* EXERCISE OBJECTIVE: Having located "- intros [rs" in the records below, repeat exactly the line it is on and all subsequent lines, ending with the last.

* SOURCE RECORDS:
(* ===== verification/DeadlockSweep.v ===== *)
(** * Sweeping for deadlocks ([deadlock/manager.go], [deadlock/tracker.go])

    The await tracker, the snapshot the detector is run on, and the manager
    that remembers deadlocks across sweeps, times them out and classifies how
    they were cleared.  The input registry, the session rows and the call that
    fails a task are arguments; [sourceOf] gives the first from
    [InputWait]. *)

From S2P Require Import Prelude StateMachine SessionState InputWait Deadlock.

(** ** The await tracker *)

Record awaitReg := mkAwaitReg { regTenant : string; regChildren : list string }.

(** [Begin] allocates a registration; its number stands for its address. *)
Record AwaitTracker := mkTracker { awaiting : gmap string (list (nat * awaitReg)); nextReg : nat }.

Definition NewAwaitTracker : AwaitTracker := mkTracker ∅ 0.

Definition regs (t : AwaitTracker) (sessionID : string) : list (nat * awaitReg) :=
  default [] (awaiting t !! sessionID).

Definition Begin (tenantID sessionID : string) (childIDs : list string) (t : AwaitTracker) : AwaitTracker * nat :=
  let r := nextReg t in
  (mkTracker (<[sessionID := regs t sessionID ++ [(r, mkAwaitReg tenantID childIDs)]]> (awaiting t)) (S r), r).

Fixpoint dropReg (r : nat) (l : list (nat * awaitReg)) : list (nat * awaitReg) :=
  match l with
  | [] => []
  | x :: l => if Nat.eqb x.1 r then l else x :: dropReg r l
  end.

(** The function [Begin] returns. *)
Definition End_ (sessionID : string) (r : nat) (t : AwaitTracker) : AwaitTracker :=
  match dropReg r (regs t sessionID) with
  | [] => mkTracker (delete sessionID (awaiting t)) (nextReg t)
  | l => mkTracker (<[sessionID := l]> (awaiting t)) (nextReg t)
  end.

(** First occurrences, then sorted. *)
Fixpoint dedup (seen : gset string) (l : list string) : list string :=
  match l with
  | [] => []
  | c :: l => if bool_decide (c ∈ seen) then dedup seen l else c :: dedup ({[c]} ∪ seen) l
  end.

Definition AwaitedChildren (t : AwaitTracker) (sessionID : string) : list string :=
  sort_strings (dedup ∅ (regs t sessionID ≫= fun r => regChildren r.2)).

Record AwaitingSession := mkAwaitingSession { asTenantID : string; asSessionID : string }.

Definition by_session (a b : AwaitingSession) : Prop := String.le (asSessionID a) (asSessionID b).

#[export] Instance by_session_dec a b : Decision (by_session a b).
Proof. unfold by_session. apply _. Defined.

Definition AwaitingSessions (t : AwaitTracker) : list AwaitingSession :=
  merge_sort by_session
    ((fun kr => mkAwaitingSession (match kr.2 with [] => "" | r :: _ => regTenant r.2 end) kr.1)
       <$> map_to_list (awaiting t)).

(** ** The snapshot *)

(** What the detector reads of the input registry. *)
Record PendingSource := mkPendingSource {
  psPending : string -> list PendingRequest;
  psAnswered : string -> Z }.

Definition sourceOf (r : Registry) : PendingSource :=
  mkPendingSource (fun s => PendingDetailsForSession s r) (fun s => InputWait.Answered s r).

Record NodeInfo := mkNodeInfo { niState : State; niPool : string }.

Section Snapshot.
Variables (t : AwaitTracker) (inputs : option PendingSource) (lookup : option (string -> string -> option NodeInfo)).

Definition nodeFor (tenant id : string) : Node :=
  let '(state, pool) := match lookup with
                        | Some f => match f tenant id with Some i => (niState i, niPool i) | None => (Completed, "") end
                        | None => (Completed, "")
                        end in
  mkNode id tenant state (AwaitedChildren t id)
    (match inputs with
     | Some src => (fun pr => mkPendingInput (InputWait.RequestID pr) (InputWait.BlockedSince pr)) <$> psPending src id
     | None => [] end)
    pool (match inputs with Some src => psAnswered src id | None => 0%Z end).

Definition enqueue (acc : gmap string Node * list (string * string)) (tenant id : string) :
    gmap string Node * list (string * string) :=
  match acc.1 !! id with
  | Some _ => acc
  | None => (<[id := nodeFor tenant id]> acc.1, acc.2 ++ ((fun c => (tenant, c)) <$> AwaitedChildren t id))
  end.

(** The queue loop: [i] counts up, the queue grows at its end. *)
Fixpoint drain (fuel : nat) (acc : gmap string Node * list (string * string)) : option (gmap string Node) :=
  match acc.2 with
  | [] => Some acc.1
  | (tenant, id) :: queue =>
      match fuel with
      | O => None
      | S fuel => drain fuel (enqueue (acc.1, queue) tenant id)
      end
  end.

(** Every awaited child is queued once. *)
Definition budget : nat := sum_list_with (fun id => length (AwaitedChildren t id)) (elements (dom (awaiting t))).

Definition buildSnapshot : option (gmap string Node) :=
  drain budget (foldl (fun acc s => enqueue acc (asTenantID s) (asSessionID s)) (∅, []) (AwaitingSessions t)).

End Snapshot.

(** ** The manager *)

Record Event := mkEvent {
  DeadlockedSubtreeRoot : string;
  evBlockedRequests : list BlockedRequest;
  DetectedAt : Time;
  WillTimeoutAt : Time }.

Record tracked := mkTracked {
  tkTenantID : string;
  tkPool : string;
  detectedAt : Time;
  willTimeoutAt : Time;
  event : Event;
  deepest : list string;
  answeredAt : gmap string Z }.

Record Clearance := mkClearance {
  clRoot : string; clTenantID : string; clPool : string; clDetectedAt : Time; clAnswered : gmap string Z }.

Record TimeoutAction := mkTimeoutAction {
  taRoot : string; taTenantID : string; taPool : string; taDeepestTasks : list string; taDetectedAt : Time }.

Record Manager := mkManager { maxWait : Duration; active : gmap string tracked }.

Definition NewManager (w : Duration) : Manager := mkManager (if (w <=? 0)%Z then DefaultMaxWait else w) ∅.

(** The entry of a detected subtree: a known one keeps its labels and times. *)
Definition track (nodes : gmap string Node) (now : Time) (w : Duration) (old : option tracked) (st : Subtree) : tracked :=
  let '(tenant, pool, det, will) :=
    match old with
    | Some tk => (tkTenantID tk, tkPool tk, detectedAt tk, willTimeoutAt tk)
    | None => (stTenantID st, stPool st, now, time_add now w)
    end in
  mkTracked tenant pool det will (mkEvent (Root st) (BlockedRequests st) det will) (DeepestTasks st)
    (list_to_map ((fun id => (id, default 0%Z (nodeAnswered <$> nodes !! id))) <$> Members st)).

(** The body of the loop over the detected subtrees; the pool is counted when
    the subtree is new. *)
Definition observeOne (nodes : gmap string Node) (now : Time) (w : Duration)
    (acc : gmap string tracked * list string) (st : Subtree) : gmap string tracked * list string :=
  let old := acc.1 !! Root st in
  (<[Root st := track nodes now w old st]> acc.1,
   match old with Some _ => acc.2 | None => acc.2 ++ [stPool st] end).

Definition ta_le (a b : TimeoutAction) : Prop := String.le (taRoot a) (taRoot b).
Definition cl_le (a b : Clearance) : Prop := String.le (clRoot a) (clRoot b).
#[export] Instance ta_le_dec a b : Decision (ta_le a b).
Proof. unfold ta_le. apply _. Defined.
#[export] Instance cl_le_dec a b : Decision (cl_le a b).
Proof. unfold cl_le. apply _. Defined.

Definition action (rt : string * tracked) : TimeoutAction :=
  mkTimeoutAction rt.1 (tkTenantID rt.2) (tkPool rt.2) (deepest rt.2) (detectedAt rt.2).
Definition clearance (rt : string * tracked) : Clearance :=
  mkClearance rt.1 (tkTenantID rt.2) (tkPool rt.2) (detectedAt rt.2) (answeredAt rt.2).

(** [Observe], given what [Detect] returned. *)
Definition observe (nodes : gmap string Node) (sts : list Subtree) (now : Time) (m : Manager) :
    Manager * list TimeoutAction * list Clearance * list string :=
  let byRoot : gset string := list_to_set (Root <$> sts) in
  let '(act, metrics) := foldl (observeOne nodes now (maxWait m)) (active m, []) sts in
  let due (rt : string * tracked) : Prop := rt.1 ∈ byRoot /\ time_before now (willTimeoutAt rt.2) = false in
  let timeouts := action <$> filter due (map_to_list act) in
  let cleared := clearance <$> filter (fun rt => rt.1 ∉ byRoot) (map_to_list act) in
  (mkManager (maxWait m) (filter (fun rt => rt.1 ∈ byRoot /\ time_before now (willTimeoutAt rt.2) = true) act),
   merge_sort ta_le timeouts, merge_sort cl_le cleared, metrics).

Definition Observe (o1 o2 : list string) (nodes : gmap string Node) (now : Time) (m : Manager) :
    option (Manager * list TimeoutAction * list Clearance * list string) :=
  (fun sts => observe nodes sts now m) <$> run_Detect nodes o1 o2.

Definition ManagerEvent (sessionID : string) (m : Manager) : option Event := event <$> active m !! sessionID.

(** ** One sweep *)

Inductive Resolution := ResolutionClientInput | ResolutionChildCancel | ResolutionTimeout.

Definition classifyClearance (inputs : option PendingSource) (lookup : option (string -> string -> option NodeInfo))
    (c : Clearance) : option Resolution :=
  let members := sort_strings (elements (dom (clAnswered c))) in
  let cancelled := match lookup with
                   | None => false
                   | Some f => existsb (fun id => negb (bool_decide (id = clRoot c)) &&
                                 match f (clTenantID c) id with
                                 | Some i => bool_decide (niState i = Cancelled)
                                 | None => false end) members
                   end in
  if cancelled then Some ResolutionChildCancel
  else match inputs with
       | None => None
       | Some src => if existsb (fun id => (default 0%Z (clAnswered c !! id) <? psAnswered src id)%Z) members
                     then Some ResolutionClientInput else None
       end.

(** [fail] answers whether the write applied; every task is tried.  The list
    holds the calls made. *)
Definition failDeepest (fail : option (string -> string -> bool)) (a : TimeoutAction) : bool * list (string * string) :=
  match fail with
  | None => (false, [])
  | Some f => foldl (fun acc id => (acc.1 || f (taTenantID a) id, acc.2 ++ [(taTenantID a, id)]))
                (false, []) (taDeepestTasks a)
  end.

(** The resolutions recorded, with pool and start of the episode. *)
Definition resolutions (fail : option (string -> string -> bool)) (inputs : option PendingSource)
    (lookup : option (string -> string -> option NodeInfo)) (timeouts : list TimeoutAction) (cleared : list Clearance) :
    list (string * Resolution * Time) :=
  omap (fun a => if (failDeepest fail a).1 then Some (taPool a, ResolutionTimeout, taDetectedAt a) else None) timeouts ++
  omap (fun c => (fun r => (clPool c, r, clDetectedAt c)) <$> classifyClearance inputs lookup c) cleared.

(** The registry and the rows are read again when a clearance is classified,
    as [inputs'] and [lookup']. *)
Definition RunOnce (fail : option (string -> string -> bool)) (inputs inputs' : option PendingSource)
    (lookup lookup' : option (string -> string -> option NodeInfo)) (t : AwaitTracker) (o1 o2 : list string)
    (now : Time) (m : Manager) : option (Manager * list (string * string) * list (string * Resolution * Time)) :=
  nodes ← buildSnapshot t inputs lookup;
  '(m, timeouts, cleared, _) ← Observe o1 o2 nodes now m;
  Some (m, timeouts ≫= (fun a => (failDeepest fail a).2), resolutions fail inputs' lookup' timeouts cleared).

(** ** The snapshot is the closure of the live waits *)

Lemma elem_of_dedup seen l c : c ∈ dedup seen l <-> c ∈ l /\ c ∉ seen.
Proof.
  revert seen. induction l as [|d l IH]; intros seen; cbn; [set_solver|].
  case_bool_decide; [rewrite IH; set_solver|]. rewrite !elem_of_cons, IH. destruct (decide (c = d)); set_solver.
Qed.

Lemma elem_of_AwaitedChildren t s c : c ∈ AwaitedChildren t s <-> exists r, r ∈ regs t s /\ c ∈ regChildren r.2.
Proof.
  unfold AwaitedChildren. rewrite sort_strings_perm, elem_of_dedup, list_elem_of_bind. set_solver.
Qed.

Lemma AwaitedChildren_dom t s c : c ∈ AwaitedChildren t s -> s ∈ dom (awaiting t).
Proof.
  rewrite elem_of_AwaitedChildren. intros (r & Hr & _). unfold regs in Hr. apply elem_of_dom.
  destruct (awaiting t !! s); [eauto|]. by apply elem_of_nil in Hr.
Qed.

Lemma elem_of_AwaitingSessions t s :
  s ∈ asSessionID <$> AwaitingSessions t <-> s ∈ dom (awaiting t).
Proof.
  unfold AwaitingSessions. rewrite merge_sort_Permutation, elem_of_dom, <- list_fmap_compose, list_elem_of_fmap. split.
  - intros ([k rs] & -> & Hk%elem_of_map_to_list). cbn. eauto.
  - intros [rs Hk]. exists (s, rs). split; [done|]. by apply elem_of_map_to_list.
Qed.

* TASK RESPONSE:
  - intros [rs Hk]. exists (s, rs). split; [done|]. by apply elem_of_map_to_list.
Qed.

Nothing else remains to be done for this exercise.